Escher gave up trying to climb the fence on the eastern side and circled back round to the front. Behind her, the remains of other factory yards stretched down to the empty man-made banks of the Hudson, pavement and packed dirt petering out into flotsam-strewn concrete. The warehouse was hemmed in on all other sides by a rickety series of open fences and another packing place, smaller but similarly deserted. Even in the bright late-afternoon sunlight, the whole place had a desolate, ghost-town feel, only with eddies of paper scraps and plastic wrappers instead of balls of sagebrush. Chaining her bike to the fence by the gate, Escher tried humming under her breath to dispell the unease, but stopped abruptly when she realised that she was humming the theme from Deliverance.
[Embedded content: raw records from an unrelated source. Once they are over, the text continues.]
(** * The to-do list application: task store and its persistence contract

    A shallow embedding of the state logic of the React application
    (the root component [App], the form [TodoForm] and the [FilterBar]),
    followed by the properties of its task-list reducer.

    The file is organised after the sources:
    - [JS]        the fragment of the JavaScript platform the code calls
                  (strings, [String.prototype.trim], truthiness of strings,
                  completions of a [try]/[catch], the [Storage] interface);
    - [Task]      the record [{ id, title, done }];
    - [App]       the state hooks and handlers of the root component;
    - [TodoForm]  the submit handler of the form;
    - [FilterBar] the three filter buttons;
    - [Store]     the application as wired by [App]'s JSX, as a transition
                  system;
    - [Effects]   the two persistence effects of [App] and the tab they
                  write to;
    - [TodoFormView], [FilterBarView], [TodoItem], [TodoList]
                  what the components render, and the delayed delete of
                  the list. *)

From Stdlib Require Import NArith Ascii String.
From HB Require Import structures.
Set Warnings "-notation-overridden".
From mathcomp Require Import ssreflect ssrfun ssrbool eqtype ssrnat seq.
Set Warnings "notation-overridden".

Set Implicit Arguments.
Unset Strict Implicit.
Unset Printing Implicit Defensive.

(** ** The JavaScript platform *)

Module JS.

(** A JavaScript string is a sequence of UTF-16 code units. *)
Definition char16 := N.
Definition jsstring := seq char16.

(** String literals of the sources that are plain ASCII: each character is
    the code unit of the same value. *)
Fixpoint lit (s : string) : jsstring :=
  match s with
  | EmptyString => [::]
  | String c s' => N_of_ascii c :: lit s'
  end.
Arguments lit s%_string.

(** The code units [String.prototype.trim] strips: ECMAScript's WhiteSpace
    (TAB, VT, FF, ZWNBSP and the Unicode space separators) and
    LineTerminator (LF, CR, LS, PS). *)
Definition whiteSpace : seq char16 :=
  [:: 0x0009; 0x000B; 0x000C; 0xFEFF;
      0x0020; 0x00A0; 0x1680;
      0x2000; 0x2001; 0x2002; 0x2003; 0x2004; 0x2005;
      0x2006; 0x2007; 0x2008; 0x2009; 0x200A;
      0x202F; 0x205F; 0x3000]%num.

Definition lineTerminator : seq char16 :=
  [:: 0x000A; 0x000D; 0x2028; 0x2029]%num.

Definition isStripped (c : char16) : bool :=
  (c \in whiteSpace) || (c \in lineTerminator).

Fixpoint trimStart (s : jsstring) : jsstring :=
  if s is c :: s' then (if isStripped c then trimStart s' else s) else [::].

Definition trimEnd (s : jsstring) : jsstring := rev (trimStart (rev s)).

(** [s.trim()] *)
Definition trim (s : jsstring) : jsstring := trimEnd (trimStart s).

(** ToBoolean on a string: only the empty string is falsy. *)
Definition truthy (s : jsstring) : bool := s != [::].

(** Completion of an evaluation: a value, or a thrown exception. *)
Inductive exn := SyntaxError | TypeError.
There was a a small hole in the chain-links by the gate. Escher had dismissed it as too small at first sight, but after another fruitless circle necessity drove her to try and squeeze through. After a breathless few minutes, she had managed to get her head and shoulders into the gap, after which there was a minor catastrophe when the loops on her the waistband of her jeans got hooked on the wire. Trying not to imagine how utterly stupid she must look, or what would happen if she just got permanently stuck halfway, she breathed in and wriggled back.
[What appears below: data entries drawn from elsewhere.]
(** * Monte Carlo study of the OLS estimator (monte.py)

    A shallow embedding of the three functions of [monte.py]:
    [generate_data], [simple_linear_regression] and
    [monte_carlo_simulation].

    Numbers.  The program computes with binary64 floats.  Two scalar
    models are used.  The first part of the file takes exact rationals
    extended with one absorbing element [NonFinite], which stands for nan
    and the infinities; it carries the properties of shapes, lengths,
    order of trials, position in the random stream and raised errors,
    which do not depend on rounding.  Module [Binary64] gives the
    estimator and the generator over IEEE 754 binary64 numbers, every
    operation rounded to nearest even; it carries every property that
    depends on the arithmetic.

    Arrays.  One-dimensional NumPy arrays are lists; an elementwise
    operation on two arrays follows NumPy's broadcasting rule and raises
    [ValueError] when the shapes do not agree.

    Randomness.  NumPy's process-wide generator is an explicit state that
    every drawing function takes and returns.  The two primitive draws (a
    uniform double in [0, 1) and a standard normal deviate) are parameters
    of the development. *)

From Stdlib Require Import String QArith Qabs ZArith List Bool Lia Lqa.
From Stdlib Require Import Setoid Morphisms.
From Stdlib Require Import SpecFloat PrimFloat FloatOps.
Import ListNotations.

Open Scope Q_scope.

(** ** Scalars *)

Inductive num : Type :=
| Finite (q : Q)
| NonFinite.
Little, tiny, thin thoughts. Worms. Liquorice. Shoelaces.
Scooting forwards on her elbows, she felt herself come loose, sliding the rest of the way into the compound like a snake leaving its burrow. Panting, dusty, and strangely exhillarated, she stood up and looked around.
Among the haphazard shapes of the outbuildings, crude machines that had once been used for sorting cargo stood like the iron-boned skeletons of extinct monsters. The weed-choked earth was strewn with parts and lengths of piping. It was like the biggest, most deadly jungle gym in the world.
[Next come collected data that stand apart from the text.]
(** * Help-desk backend: ticket lifecycle, access control and reporting

    A shallow embedding of [models/Ticket.js], [controllers/ticketController.js]
    and the ticket routes, followed by the properties of the lifecycle and
    access-control engine.

    Conventions of the embedding.
    - A [Date] is its number of milliseconds since the epoch, so that the
      subtraction of two dates is the subtraction of integers.
    - An [Id] is an [ObjectId].  The controllers compare the 24-digit
      hexadecimal renderings of two identifiers; the rendering is injective
      and never the empty string, so the comparison is equality of the
      identifiers and [!assignedToId] holds exactly when the field is absent.
      References are taken to resolve, so [populate] does not change the
      identifier a field holds.
    - Every [new Date()] of a handler, and the time stamp the store writes
      for [timestamps: true], is a separate reading of the clock and is an
      argument of its own.  [setHours] and [setDate] move a date on the
      local wall clock of the host, whose [TimeZone] is an argument too.
    - A resolution time is a whole number of minutes: the handlers write
      whole numbers, and a patch that has a resolution time is taken to have
      a whole one.  Sums and means of resolution times are taken exactly;
      the compliance rate is computed on IEEE doubles as the code computes
      it.
    - A request body holds plain keys; a body whose keys are update
      operators ([$set], [$unset], ...) is outside the model.  A handler
      runs against one state of the collection; errors thrown by the driver
      itself (lost connection, malformed identifier) are not modelled.
    - Authentication (the [protect] middleware) is outside the model: a
      handler receives the principal that it resolved, [req.user]. *)

From Stdlib Require Import ZArith NArith QArith Qround Bool List Lia.
From Stdlib Require Import Ascii String Permutation Sorted.
From Stdlib Require Import Floats Uint63 DecimalString.
Import ListNotations.

Local Open Scope string_scope.
Local Open Scope list_scope.
Local Open Scope Z_scope.

(** ** JavaScript primitives used by the handlers *)

Module JS.

(** [Math.round]: the nearest integer, a tie going towards plus infinity. *)
Definition Math_round (q : Q) : Z := Qfloor (q + (1 # 2))%Q.

(** White space removed by [String.prototype.trim], for code units below 256. *)
Definition isWhiteSpace (c : ascii) : bool :=
  let n := N_of_ascii c in
  ((9 <=? n) && (n <=? 13) || (n =? 32) || (n =? 160))%N.

Fixpoint trimStart (l : list ascii) : list ascii :=
  match l with
  | c :: r => if isWhiteSpace c then trimStart r else l
  | [] => []
  end.

Definition trim (s : string) : string :=
  string_of_list_ascii
    (rev (trimStart (rev (trimStart (list_ascii_of_string s))))).

(** [!s] for a value that is a string, [undefined] or [null]. *)
Definition not_ (s : option string) : bool :=
  match s with
  | None => true
  | Some s => (s =? "")%string
  end.

(** [b || false] for a value that is a boolean, [undefined] or [null]. *)
Definition orFalse (b : option bool) : bool :=
  match b with
  | Some b => b
  | None => false
  end.

(** The number (an IEEE double) that holds a count. *)
Definition numberOfCount (n : Z) : float := PrimFloat.of_uint63 (Uint63.of_Z n).

(** The exact value of a finite double. *)
Definition valueOf (x : float) : Q :=
  match Prim2SF x with
  | S754_finite sign m e =>
      let v :=
        (inject_Z (Z.pos m)
         * (if e <? 0 then / inject_Z (2 ^ (- e)) else inject_Z (2 ^ e)))%Q in
      if sign then (- v)%Q else v
  | _ => 0%Q
  end.

(** [Math.round (c / n * 100)] on doubles. *)
Definition percentage (c n : Z) : Z :=
  Math_round
    (valueOf
       (PrimFloat.mul (PrimFloat.div (numberOfCount c) (numberOfCount n))
          (numberOfCount 100))).

(** The host's time zone: the offset of local time from UTC in milliseconds,
    at an instant ([LocalTZA(t, true)]) and for a local time value
    ([LocalTZA(t, false)]). *)
Record TimeZone := mkTimeZone {
  offsetAt : Z -> Z;
  offsetOfLocal : Z -> Z
}.

(** A date moved by [delta] milliseconds of local wall-clock time, as
    [setHours] and [setDate] move it: to local time, shifted, and back. *)
Definition localShift (zone : TimeZone) (delta : Z) (t : Z) : Z :=
  let local := t + offsetAt zone t + delta in
  local - offsetOfLocal zone local.

End JS.

(** ** The ticket model, [models/Ticket.js] *)

Definition Id := N.
Definition Date := Z.
Bind Scope N_scope with Id.
Bind Scope Z_scope with Date.

(** A stored comment; the identifier that the store gives it and its
    modification date are not held. *)
Record Comment := mkComment {
  c_user : Id;
  c_text : string;
  c_isInternal : bool;
  c_createdAt : Date
}.

Record Ticket := mkTicket {
  _id : Id;
  title : string;
  description : string;
  status : string;
  priority : string;
  category : string;
  createdBy : Id;
  assignedTo : option Id;
  slaDeadline : Date;
  comments : list Comment;
  resolutionTime : option Z;
  resolvedAt : option Date;
  createdAt : Date;
  updatedAt : Date
}.

Definition statusEnum : list string := ["open"; "pending"; "resolved"; "closed"].
Definition priorityEnum : list string := ["low"; "medium"; "high"; "urgent"].
Definition categoryEnum : list string :=
  ["technical"; "billing"; "general"; "feature-request"; "bug"].

Definition inEnum (s : string) (enum : list string) : bool :=
  existsb (String.eqb s) enum.

Inductive SlaStatus := completed | breached | warning | normal.

Definition twoHours : Z := 2 * 60 * 60 * 1000.

(** The virtual [slaStatus]; [now] is the [new Date()] of the getter. *)
Definition slaStatus (this : Ticket) (now : Date) : SlaStatus :=
  if (status this =? "resolved")%string || (status this =? "closed")%string
  then completed
  else
    let timeRemaining := slaDeadline this - now in
    if timeRemaining <? 0 then breached
    else if timeRemaining <? twoHours then warning
    else normal.

Definition minutesBetween (createdTime resolvedTime : Date) : Z :=
  JS.Math_round (inject_Z (resolvedTime - createdTime) / inject_Z (1000 * 60))%Q.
And, over there, the main door…
It was easily four times her height, the wood reinforced by rows of rivets, but it creaked when she heaved against it with all her strength and moved a few inches inwards. A familliar odour of gym bags and mildew assailed her from the dark gap, but Escher frowned and backed off involuntarily as she caught another scent, alien and much stronger. She tried to place it.
A couple of years ago, during a rainy, boring weekend, Escher had tried to take her brother's Speak 'n Spell apart to see how it worked. With the thinnest screwdriver she could find, she had unscrewed the back and stuck the tool (with great care and imaginative precision) deep into the tangle of wiring. The shock had travelled up the shank and up her arm, knocking her to the floor before the toy had shorted out, spitting and sparking. The smell it had made was the one she could sense now - the hot hazy danger scent of electricity gone bad.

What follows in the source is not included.